* Raw data:

(* ===== verification/PluginState.v ===== *)
(** storage/plugin_state.rs: the document that says which plugins the user
    enabled, its versions and validation, and its store. *)
From stdpp Require Import gmap strings.
From Stdlib Require Import Ascii.
From S2P Require Import Prelude RustStr FileSystem External Models Workflow StrategyTypes StrategyStore SafeDocument Supervisor PluginManifest PluginCatalog PluginPackages.

Definition MAX_PLUGIN_STATE_BYTES : Z := 256 * 1024.
Definition MAX_PLUGIN_STATE_ENTRIES : Z := 512.

Record PluginStateEntryV2 := {
  e_id : string;
  e_source : PluginSource;
  e_publisher_id : string;
  e_approval_fingerprint : string;
  e_enabled : bool;
}.
#[export] Instance PluginStateEntryV2_eq_dec : EqDecision PluginStateEntryV2.
Proof. solve_decision. Defined.

Record PluginStateFileV2 := {
  f_schema_version : Z;
  f_revision : Z;
  f_entries : list PluginStateEntryV2;
}.
#[export] Instance PluginStateFileV2_eq_dec : EqDecision PluginStateFileV2.
Proof. solve_decision. Defined.

Definition empty_state : PluginStateFileV2 :=
  {| f_schema_version := 2; f_revision := 0; f_entries := [] |}.

(** What an entry trusts: the key under which entries are told apart. *)
Definition entry_identity (e : PluginStateEntryV2) : PluginIdentity :=
  {| pi_id := e_id e; pi_source := e_source e; pi_publisher_id := e_publisher_id e;
     pi_approval_fingerprint := e_approval_fingerprint e |}.

Definition valid_fingerprint (source : PluginSource) (fingerprint : string) : bool :=
  match source with
  | BuiltIn => fingerprint ==s APPROVAL_FINGERPRINT_NONE
  | LocalDeclarative => valid_local_fingerprint fingerprint
  end.

(** The loop over the entries, with the identities already seen. *)
Fixpoint validate_entries (seen : list PluginIdentity) (es : list PluginStateEntryV2)
    : outcome string unit :=
  match es with
  | [] => Ok tt
  | e :: rest =>
      let? _ := guard (negb (valid_fingerprint (e_source e) (e_approval_fingerprint e)))
                  "invalid state trust identity" in
      let? _ := guard (bool_decide (entry_identity e ∈ seen)) "duplicate state trust identity" in
      validate_entries (entry_identity e :: seen) rest
  end.

Definition state_validate (s : PluginStateFileV2) : outcome string unit :=
  let? _ := guard (negb (f_schema_version s =? 2)) "unsupported state schema" in
  let? _ := guard (MAX_PLUGIN_STATE_ENTRIES <? Z.of_nat (length (f_entries s)))
              "too many state entries" in
  validate_entries [] (f_entries s).

(** ** The texts of revisions *)

Definition decimal_serialize (value : Z) : string := u64_to_string value.

Definition canonical_decimal (value : string) : bool :=
  negb (is_empty value || ((1 <? len value) && starts_with value "0")
        || negb (forallb is_ascii_digit (bytes_of value))).

Definition decimal_deserialize (value : string) : option Z :=
  if canonical_decimal value then parse_u64 value else None.

(** ** The document as it is written *)

Record StateWire := {
  sw_schema_version : Z;
  sw_revision : string;
  sw_entries : list PluginStateEntryV2;
}.

Record PluginStateEntryV1 := {
  v1_id : string;
  v1_publisher_id : string;
  v1_approval_fingerprint : string;
  v1_enabled : bool;
}.

Record StateV1Wire := {
  w1_schema_version : Z;
  w1_revision : string;
  w1_entries : list PluginStateEntryV1;
}.

Record PluginStateFileV1 := {
  f1_schema_version : Z;
  f1_revision : Z;
  f1_entries : list PluginStateEntryV1;
}.

(** [StateSchema]: the schema version alone.  serde_json gives the members of
    an object in their order; a text that is no object has none. *)
Class ObjectReader := { object_members : string -> option (list (string * json)) }.

(** [visit_map]: one member of that name, an unsigned number. *)
Fixpoint schema_of_members (members : list (string * json)) (found : option Z) : option Z :=
  match members with
  | [] => found
  | (key, value) :: rest =>
      if key ==s "schemaVersion" then
        match found, value with
        | None, JPosInt n => schema_of_members rest (Some n)
        | _, _ => None
        end
      else schema_of_members rest found
  end.

Definition schema_from_slice `{ObjectReader} (bytes : string) : option Z :=
  members ← object_members bytes; schema_of_members members None.

Definition wire_of_state (s : PluginStateFileV2) : StateWire :=
  {| sw_schema_version := f_schema_version s; sw_revision := decimal_serialize (f_revision s);
     sw_entries := f_entries s |}.

Definition state_of_wire (w : StateWire) : option PluginStateFileV2 :=
  revision ← decimal_deserialize (sw_revision w);
  let s := {| f_schema_version := sw_schema_version w; f_revision := revision;
              f_entries := sw_entries w |} in
  if forallb (fun e => is_ok (validate_reverse_domain (e_id e))
                       && is_ok (validate_reverse_domain (e_publisher_id e))) (sw_entries w)
     && is_ok (state_validate s)
  then Some s else None.

Fixpoint validate_v1_entries (seen : list (string * string)) (es : list PluginStateEntryV1)
    : outcome string unit :=
  match es with
  | [] => Ok tt
  | e :: rest =>
      let? _ := guard (v1_approval_fingerprint e !=s APPROVAL_FINGERPRINT_NONE)
                  "invalid state trust identity" in
      let? _ := guard (bool_decide ((v1_id e, v1_publisher_id e) ∈ seen))
                  "duplicate state trust identity" in
      validate_v1_entries ((v1_id e, v1_publisher_id e) :: seen) rest
  end.

Definition v1_validate (s : PluginStateFileV1) : outcome string unit :=
  let? _ := guard (negb (f1_schema_version s =? 1)) "unsupported state schema" in
  let? _ := guard (MAX_PLUGIN_STATE_ENTRIES <? Z.of_nat (length (f1_entries s)))
              "too many state entries" in
  validate_v1_entries [] (f1_entries s).

Definition v1_of_wire (w : StateV1Wire) : option PluginStateFileV1 :=
  revision ← decimal_deserialize (w1_revision w);
  let s := {| f1_schema_version := w1_schema_version w; f1_revision := revision;
              f1_entries := w1_entries w |} in
  if forallb (fun e => is_ok (validate_reverse_domain (v1_id e))
                       && is_ok (validate_reverse_domain (v1_publisher_id e))) (w1_entries w)
     && is_ok (v1_validate s)
  then Some s else None.

Definition migrate_entry (e : PluginStateEntryV1) : PluginStateEntryV2 :=
  {| e_id := v1_id e; e_source := BuiltIn; e_publisher_id := v1_publisher_id e;
     e_approval_fingerprint := v1_approval_fingerprint e; e_enabled := v1_enabled e |}.

Definition migrate (s : PluginStateFileV1) : PluginStateFileV2 :=
  {| f_schema_version := 2; f_revision := f1_revision s;
     f_entries := map migrate_entry (f1_entries s) |}.

Record PluginStateLoad := {
  pl_state : PluginStateFileV2;
  pl_requires_rewrite : bool;
}.
#[export] Instance PluginStateLoad_eq_dec : EqDecision PluginStateLoad.
Proof. solve_decision. Defined.

Definition plugin_error (code message : string) : AppError := Plugin code message None.

Definition state_unavailable : AppError :=
  plugin_error "plugin_state_unavailable" "插件状态存储暂不可用".
Definition unsupported_schema : AppError :=
  plugin_error "plugin_state_unsupported_schema" "插件状态版本暂不受支持".

(** What the registry asks of the store.  The error of a save is the outcome
    it reached. *)
Class PluginStatePersistence (W : Type) := {
  state_load : M W AppError PluginStateLoad;
  state_save : PluginStateFileV2 -> M W PersistOutcome PersistOutcome;
}.

(** [save_before_destructive_rename]. *)
Definition save_before_destructive_rename {W} `{PluginStatePersistence W} (s : PluginStateFileV2)
    : M W PersistOutcome PersistOutcome :=
  let* o := state_save s in
  if outcome_satisfies_destructive_barrier o then mret o else mfail o.

Section Documents.
Context `{Codec StateWire} `{Codec StateV1Wire} `{ObjectReader}.

Definition state_to_vec (s : PluginStateFileV2) : option string := encode (wire_of_state s).

Definition state_from_slice (bytes : string) : option PluginStateFileV2 :=
  w ← decode bytes; state_of_wire w.
Definition v1_from_slice (bytes : string) : option PluginStateFileV1 :=
  w ← decode bytes; v1_of_wire w.

Definition validate_for_persistence (s : PluginStateFileV2) : outcome string unit :=
  let? _ := state_validate s in
  let? bytes := ok_or "state serialization failed" (state_to_vec s) in
  guard (MAX_PLUGIN_STATE_BYTES <? len bytes) "state exceeds byte limit".

(** A candidate of a known schema. *)
Definition read_state (schema : Z) (bytes : string) : option PluginStateLoad :=
  if schema =? 1 then
    s ← v1_from_slice bytes;
    Some {| pl_state := migrate s; pl_requires_rewrite := true |}
  else if schema =? 2 then
    s ← state_from_slice bytes;
    Some {| pl_state := s; pl_requires_rewrite := false |}
  else None.

Definition distrust (e : PluginStateEntryV2) : PluginStateEntryV2 :=
  match e_source e with
  | LocalDeclarative =>
      {| e_id := e_id e; e_source := e_source e; e_publisher_id := e_publisher_id e;
         e_approval_fingerprint := e_approval_fingerprint e; e_enabled := false |}
  | BuiltIn => e
  end.

(** A document that is not the main file: local plugins come back disabled. *)
Definition recovered (l : PluginStateLoad) : PluginStateLoad :=
  {| pl_state := {| f_schema_version := f_schema_version (pl_state l);
                    f_revision := f_revision (pl_state l);
                    f_entries := map distrust (f_entries (pl_state l)) |};
     pl_requires_rewrite := true |}.

(** The loop of [load_locked] over the candidates; [index0] is the main file. *)
Fixpoint pick_state (index0 invalid : bool) (cs : list CandidateBytes)
    : outcome AppError (option PluginStateLoad) :=
  match cs with
  | [] => if invalid then Err state_unavailable else Ok None
  | Missing :: rest => pick_state false invalid rest
  | Oversized :: rest => if index0 then Err state_unavailable else pick_state false true rest
  | Bounded bytes :: rest =>
      match schema_from_slice bytes with
      | None => pick_state false true rest
      | Some schema =>
          if 2 <? schema then Err unsupported_schema
          else match read_state schema bytes with
               | Some l => Ok (Some (if index0 then l else recovered l))
               | None => pick_state false true rest
               end
      end
  end.

(** ** The store *)

Section Store.
Context (root : path).

Definition load_locked : M fs_world AppError (option PluginStateLoad) :=
  let* cs := mmap_err (fun _ => state_unavailable)
               (load_candidates root plugin_state_names MAX_PLUGIN_STATE_BYTES) in
  mlift (pick_state true false cs).

Definition store_load : M fs_world AppError PluginStateLoad :=
  let* found := load_locked in
  mret (default {| pl_state := empty_state; pl_requires_rewrite := false |} found).

(** [From<AppError> for PersistFailure]: nothing was committed. *)
Definition store_save (s : PluginStateFileV2) : M fs_world PersistOutcome PersistOutcome :=
  mlift (omap_err (fun _ => NotCommitted) (validate_for_persistence s)) ;;;
  let* bytes := mlift (ok_or NotCommitted (state_to_vec s)) in
  let* loaded := mmap_err (fun _ => NotCommitted) load_locked in
  let* previous := mlift match loaded with
                         | Some l => let? b := ok_or NotCommitted (state_to_vec (pl_state l)) in
                                     Ok (Some b)
                         | None => Ok None
                         end in
  persist_document root plugin_state_names MAX_PLUGIN_STATE_BYTES previous bytes.

Definition PluginStateStore : PluginStatePersistence fs_world :=
  {| state_load := store_load; state_save := store_save |}.
End Store.
End Documents.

* What you need to do:
Print, without alteration, only the lines above between the one holding "(** [From<AppError> for" and the one holding "let* previous := mlift match loaded with", inclusive.

* Result of this task:
(** [From<AppError> for PersistFailure]: nothing was committed. *)
Definition store_save (s : PluginStateFileV2) : M fs_world PersistOutcome PersistOutcome :=
  mlift (omap_err (fun _ => NotCommitted) (validate_for_persistence s)) ;;;
  let* bytes := mlift (ok_or NotCommitted (state_to_vec s)) in
  let* loaded := mmap_err (fun _ => NotCommitted) load_locked in
  let* previous := mlift match loaded with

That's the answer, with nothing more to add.